■ **Items from a dataset**
********

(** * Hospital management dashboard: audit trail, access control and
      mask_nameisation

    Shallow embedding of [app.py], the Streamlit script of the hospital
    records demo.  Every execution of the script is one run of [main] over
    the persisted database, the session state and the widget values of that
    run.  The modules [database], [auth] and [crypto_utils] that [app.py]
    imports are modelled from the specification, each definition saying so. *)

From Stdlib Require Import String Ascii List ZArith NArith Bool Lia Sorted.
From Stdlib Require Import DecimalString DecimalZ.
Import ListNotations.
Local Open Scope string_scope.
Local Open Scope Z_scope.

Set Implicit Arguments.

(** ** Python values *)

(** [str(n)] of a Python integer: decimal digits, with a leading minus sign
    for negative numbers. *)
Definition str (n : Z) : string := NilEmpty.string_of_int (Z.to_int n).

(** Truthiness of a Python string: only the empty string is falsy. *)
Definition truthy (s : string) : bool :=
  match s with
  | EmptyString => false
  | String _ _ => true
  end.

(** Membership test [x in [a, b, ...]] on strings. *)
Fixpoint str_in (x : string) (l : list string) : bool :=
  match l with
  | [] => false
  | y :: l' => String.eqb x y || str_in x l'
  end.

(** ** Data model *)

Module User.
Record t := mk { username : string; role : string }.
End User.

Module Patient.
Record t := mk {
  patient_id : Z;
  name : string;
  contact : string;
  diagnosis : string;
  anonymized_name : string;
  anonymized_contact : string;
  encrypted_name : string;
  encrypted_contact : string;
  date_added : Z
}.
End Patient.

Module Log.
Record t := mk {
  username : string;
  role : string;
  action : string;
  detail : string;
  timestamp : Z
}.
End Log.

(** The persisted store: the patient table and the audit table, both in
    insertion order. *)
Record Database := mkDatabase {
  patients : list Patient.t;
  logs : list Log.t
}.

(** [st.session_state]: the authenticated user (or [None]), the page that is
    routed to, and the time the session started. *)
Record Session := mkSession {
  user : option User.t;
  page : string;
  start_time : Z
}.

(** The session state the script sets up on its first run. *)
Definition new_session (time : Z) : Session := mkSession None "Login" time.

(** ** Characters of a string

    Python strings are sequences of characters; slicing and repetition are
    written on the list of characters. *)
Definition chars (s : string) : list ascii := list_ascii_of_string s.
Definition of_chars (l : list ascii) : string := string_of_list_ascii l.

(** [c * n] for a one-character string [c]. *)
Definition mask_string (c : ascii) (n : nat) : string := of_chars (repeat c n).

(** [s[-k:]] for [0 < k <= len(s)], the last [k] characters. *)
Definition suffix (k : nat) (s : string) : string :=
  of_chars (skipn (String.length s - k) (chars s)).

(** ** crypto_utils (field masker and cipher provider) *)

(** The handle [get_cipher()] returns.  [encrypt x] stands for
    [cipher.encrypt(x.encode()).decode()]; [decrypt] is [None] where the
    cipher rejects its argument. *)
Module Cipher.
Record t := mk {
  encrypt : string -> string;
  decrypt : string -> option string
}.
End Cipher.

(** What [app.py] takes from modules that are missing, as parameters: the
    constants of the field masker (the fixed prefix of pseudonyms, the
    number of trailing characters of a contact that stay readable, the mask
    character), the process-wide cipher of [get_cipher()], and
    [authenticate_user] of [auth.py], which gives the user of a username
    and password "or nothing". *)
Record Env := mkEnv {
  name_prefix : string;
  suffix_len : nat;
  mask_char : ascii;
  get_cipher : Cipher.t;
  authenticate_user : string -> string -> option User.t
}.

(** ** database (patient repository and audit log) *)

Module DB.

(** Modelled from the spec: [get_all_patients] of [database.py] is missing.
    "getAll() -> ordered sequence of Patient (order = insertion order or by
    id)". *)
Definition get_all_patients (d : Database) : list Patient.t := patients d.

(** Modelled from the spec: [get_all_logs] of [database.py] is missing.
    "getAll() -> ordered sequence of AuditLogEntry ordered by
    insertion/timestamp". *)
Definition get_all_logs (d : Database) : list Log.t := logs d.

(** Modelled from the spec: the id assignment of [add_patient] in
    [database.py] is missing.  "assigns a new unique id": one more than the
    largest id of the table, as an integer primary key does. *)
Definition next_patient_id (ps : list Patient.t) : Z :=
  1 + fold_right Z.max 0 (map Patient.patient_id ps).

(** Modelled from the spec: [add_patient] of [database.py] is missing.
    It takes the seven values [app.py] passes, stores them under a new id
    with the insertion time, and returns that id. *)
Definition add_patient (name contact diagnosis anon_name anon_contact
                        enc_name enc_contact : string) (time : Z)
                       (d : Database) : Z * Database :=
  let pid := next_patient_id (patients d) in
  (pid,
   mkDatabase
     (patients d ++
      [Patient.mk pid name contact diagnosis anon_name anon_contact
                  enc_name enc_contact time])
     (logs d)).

********

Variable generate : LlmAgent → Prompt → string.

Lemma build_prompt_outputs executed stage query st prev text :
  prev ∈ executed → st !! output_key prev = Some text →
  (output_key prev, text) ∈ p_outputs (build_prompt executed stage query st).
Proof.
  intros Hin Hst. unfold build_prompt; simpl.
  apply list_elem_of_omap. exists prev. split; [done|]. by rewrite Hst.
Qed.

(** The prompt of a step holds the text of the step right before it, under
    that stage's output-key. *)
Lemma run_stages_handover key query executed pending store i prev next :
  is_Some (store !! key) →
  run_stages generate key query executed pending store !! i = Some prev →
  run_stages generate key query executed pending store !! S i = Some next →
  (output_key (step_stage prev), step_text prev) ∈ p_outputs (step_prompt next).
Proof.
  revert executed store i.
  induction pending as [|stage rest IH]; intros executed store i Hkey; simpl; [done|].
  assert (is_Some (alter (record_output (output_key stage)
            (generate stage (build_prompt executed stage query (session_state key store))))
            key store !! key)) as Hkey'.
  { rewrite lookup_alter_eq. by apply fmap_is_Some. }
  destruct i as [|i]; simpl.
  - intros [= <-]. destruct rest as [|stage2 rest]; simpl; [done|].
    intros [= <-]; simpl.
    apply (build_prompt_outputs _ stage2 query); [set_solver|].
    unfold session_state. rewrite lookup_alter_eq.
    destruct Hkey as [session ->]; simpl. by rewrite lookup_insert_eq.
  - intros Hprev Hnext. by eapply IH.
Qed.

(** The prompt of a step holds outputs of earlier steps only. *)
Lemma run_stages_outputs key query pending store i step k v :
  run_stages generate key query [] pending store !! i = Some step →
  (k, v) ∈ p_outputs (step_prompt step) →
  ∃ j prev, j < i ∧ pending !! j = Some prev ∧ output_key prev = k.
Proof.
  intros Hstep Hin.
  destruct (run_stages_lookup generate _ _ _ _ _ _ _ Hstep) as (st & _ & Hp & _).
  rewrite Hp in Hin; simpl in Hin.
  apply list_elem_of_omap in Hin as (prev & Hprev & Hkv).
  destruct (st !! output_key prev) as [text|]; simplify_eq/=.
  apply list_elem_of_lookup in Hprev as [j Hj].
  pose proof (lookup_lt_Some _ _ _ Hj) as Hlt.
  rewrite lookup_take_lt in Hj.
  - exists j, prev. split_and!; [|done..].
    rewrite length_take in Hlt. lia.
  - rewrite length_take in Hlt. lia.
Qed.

********

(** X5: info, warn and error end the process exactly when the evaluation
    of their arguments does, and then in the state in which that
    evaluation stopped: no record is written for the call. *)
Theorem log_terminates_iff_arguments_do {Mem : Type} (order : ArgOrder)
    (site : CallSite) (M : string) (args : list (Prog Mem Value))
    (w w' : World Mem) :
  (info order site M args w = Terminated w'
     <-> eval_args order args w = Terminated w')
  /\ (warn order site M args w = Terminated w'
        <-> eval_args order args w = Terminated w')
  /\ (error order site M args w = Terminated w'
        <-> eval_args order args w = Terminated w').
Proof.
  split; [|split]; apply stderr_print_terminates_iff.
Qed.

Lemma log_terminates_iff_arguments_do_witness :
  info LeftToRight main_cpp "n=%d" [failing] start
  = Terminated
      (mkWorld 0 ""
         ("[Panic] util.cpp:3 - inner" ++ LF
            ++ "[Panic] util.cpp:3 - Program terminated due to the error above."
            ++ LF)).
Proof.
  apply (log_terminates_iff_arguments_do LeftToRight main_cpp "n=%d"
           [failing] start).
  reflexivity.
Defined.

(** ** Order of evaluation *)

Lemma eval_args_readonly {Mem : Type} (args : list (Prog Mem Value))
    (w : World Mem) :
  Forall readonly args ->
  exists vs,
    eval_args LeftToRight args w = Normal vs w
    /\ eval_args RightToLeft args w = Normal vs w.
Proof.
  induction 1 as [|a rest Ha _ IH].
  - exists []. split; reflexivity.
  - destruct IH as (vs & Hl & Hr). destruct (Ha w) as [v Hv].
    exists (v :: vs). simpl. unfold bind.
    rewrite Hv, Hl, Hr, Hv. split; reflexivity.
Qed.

********

■ **Problem requirements**
Your answer should be the lines above, from the line containing "(** The prompt of a step holds the" up to and including the line containing "key store !! key)) as Hkey'.", reproduced exactly and with nothing else.

■ **Exercise answer**
(** The prompt of a step holds the text of the step right before it, under
    that stage's output-key. *)
Lemma run_stages_handover key query executed pending store i prev next :
  is_Some (store !! key) →
  run_stages generate key query executed pending store !! i = Some prev →
  run_stages generate key query executed pending store !! S i = Some next →
  (output_key (step_stage prev), step_text prev) ∈ p_outputs (step_prompt next).
Proof.
  revert executed store i.
  induction pending as [|stage rest IH]; intros executed store i Hkey; simpl; [done|].
  assert (is_Some (alter (record_output (output_key stage)
            (generate stage (build_prompt executed stage query (session_state key store))))
            key store !! key)) as Hkey'.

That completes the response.